Doe also attempts to rebut any assertion that there is insufficient information on long-term use of Truvada as PrEP such that a blanket exclusion is warranted. Although Truvada was first approved by the FDA in 2004, the initial approval was for HIV treatment and not for prevention. Truvada as PrEP, for long-term prevention of HIV, was not approved until 2012. The timeframe at issue in the lawsuit is 2014–2015, when the application for insurance/appeal were denied. Was there sufficient information available in 2014–2015 for Mutual to evaluate the effect that long-term use of PrEP would have on a potential insured? An argument can be made that the short period between FDA approval in 2012 and the application/appeal in 2014–2015 would have been insufficient time to answer that question as it relates to evaluating the underwriting risk. Doe attempts to thwart this argument and posits by way of expert opinion that there is no basis for a blanket exclusion for Truvada users because no scientific data exists showing adverse health risks for those who use Truvada either long-term as HIV treatment (as approved in 2004) or for those who use Truvada long-term for HIV prevention (as approved in 2012). Doe also contends it is improper for Mutual to treat Truvada differently than it does other recently FDA-approved drugs that are also without long-term safety data, such as recently approved diabetes or high blood pressure medications. Finally, Doe argues that Truvada is as safe as or safer than certain drugs that do not mandate a blanket exclusion of coverage, e.g., hormonal contraceptives and drugs used to treat depression and epilepsy. Doe contends that by not treating Truvada in the same manner as other drugs, an insurer would be unlawfully discriminating against and limiting access to public accommodation for gay men.

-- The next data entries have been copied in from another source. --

(** * Ticketmaster monitor: change detection and alert pipeline

    A shallow embedding of the Python sources

      - [app/monitor/parse.py]  (SectorParser)
      - [app/monitor/diff.py]   (SnapshotComparator)
      - [app/storage/db.py]     (the five tables)
      - [app/alerts/sms.py]     (SMSAlertService)
      - [app/main.py]           (TicketmasterMonitor.monitor_single_event)

    followed by the properties of the pipeline.

    Conventions.  A Python [str] is a Rocq [string] whose characters are the
    code points 0..255 (Latin-1); the character classes, [str.lower] and
    [str.strip] below are Python's on that range.  Phone numbers are also
    validated on text of any code points ([Unicode]), where the digits of
    [\d] go beyond 0-9.  A [dict] read with [.get]
    is a [gmap string string]; a [set] of sector ids is a [gset string].
    A [datetime] is an integer number of microseconds.  The database, the
    clock and the SMS carrier are outside the program: what they do during
    one call is given by an [Env], and every stateful function returns its
    result together with the new database and the list of events it
    performed. *)

From Stdlib Require Import ZArith Ascii String List Lia Bool.
From stdpp Require Import gmap strings list fin_maps.

Open Scope string_scope.
Open Scope list_scope.

(* ===================================================================== *)
(** * Text: Python string operations on Latin-1 text                     *)
(* ===================================================================== *)

Module Text.

Definition code (c : ascii) : nat := nat_of_ascii c.

Definition between (lo hi : nat) (c : ascii) : bool :=
  Nat.leb lo (code c) && Nat.leb (code c) hi.

Definition is_char (k : nat) (c : ascii) : bool := Nat.eqb (code c) k.

(** [\d]: Unicode decimal digits; below 256 these are 0-9 only. *)
Definition is_decimal (c : ascii) : bool := between 48 57 c.

(** [str.isalpha] below 256: A-Z, a-z, U+00AA, U+00B5, U+00BA,
    U+00C0-U+00D6, U+00D8-U+00F6, U+00F8-U+00FF. *)
Definition is_alpha (c : ascii) : bool :=
  between 65 90 c || between 97 122 c
  || is_char 170 c || is_char 181 c || is_char 186 c
  || between 192 214 c || between 216 246 c || between 248 255 c.

(** [str.isnumeric] below 256: 0-9, superscripts U+00B2 U+00B3 U+00B9 and
    the fractions U+00BC-U+00BE. *)
Definition is_numeric (c : ascii) : bool :=
  between 48 57 c || is_char 178 c || is_char 179 c || is_char 185 c
  || between 188 190 c.

(** [\w]: alphanumeric (alpha, decimal, digit or numeric) or underscore. *)
Definition is_word (c : ascii) : bool :=
  is_alpha c || is_numeric c || is_char 95 c.

(** [\s] and [str.isspace] below 256: U+0009-U+000D, U+001C-U+001F,
    space, U+0085 and U+00A0. *)
Definition is_space (c : ascii) : bool :=
  between 9 13 c || between 28 31 c || is_char 32 c
  || is_char 133 c || is_char 160 c.

Definition is_hyphen (c : ascii) : bool := is_char 45 c.
Definition is_plus (c : ascii) : bool := is_char 43 c.
Definition is_newline (c : ascii) : bool := is_char 10 c.

(** [str.lower] on one character: A-Z and the Latin-1 capitals
    U+00C0-U+00DE (without the multiplication sign U+00D7) move up by 32.
    (Beyond Latin-1 [str.lower] need not keep the length: U+0130 becomes
    [i] followed by U+0307, which is not a word character.) *)
Definition lower_char (c : ascii) : ascii :=
  if between 65 90 c || between 192 214 c || between 216 222 c
  then ascii_of_nat (code c + 32) else c.

Fixpoint lower (s : string) : string :=
  match s with
  | EmptyString => EmptyString
  | String c s' => String (lower_char c) (lower s')
  end.

Fixpoint filter (keep : ascii -> bool) (s : string) : string :=
  match s with
  | EmptyString => EmptyString
  | String c s' => if keep c then String c (filter keep s') else filter keep s'
  end.

Fixpoint forallb (p : ascii -> bool) (s : string) : bool :=
  match s with
  | EmptyString => true
  | String c s' => p c && forallb p s'
  end.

Regardless of why the decision was made to deny coverage in the lawsuit, the positions taken by the parties highlight the opposite characterizations put on the case by each side. Ultimately, someone will decide: Whose theory of the case is right? Believable? True? Depending on the answers, the lawsuit could be an ordinary insurance case affecting only the named parties, or it could have ramifications that affect many more than just Doe and Mutual.

We will update this blog with developments in the lawsuit and in regard to other issues related to the allegations asserted by Doe.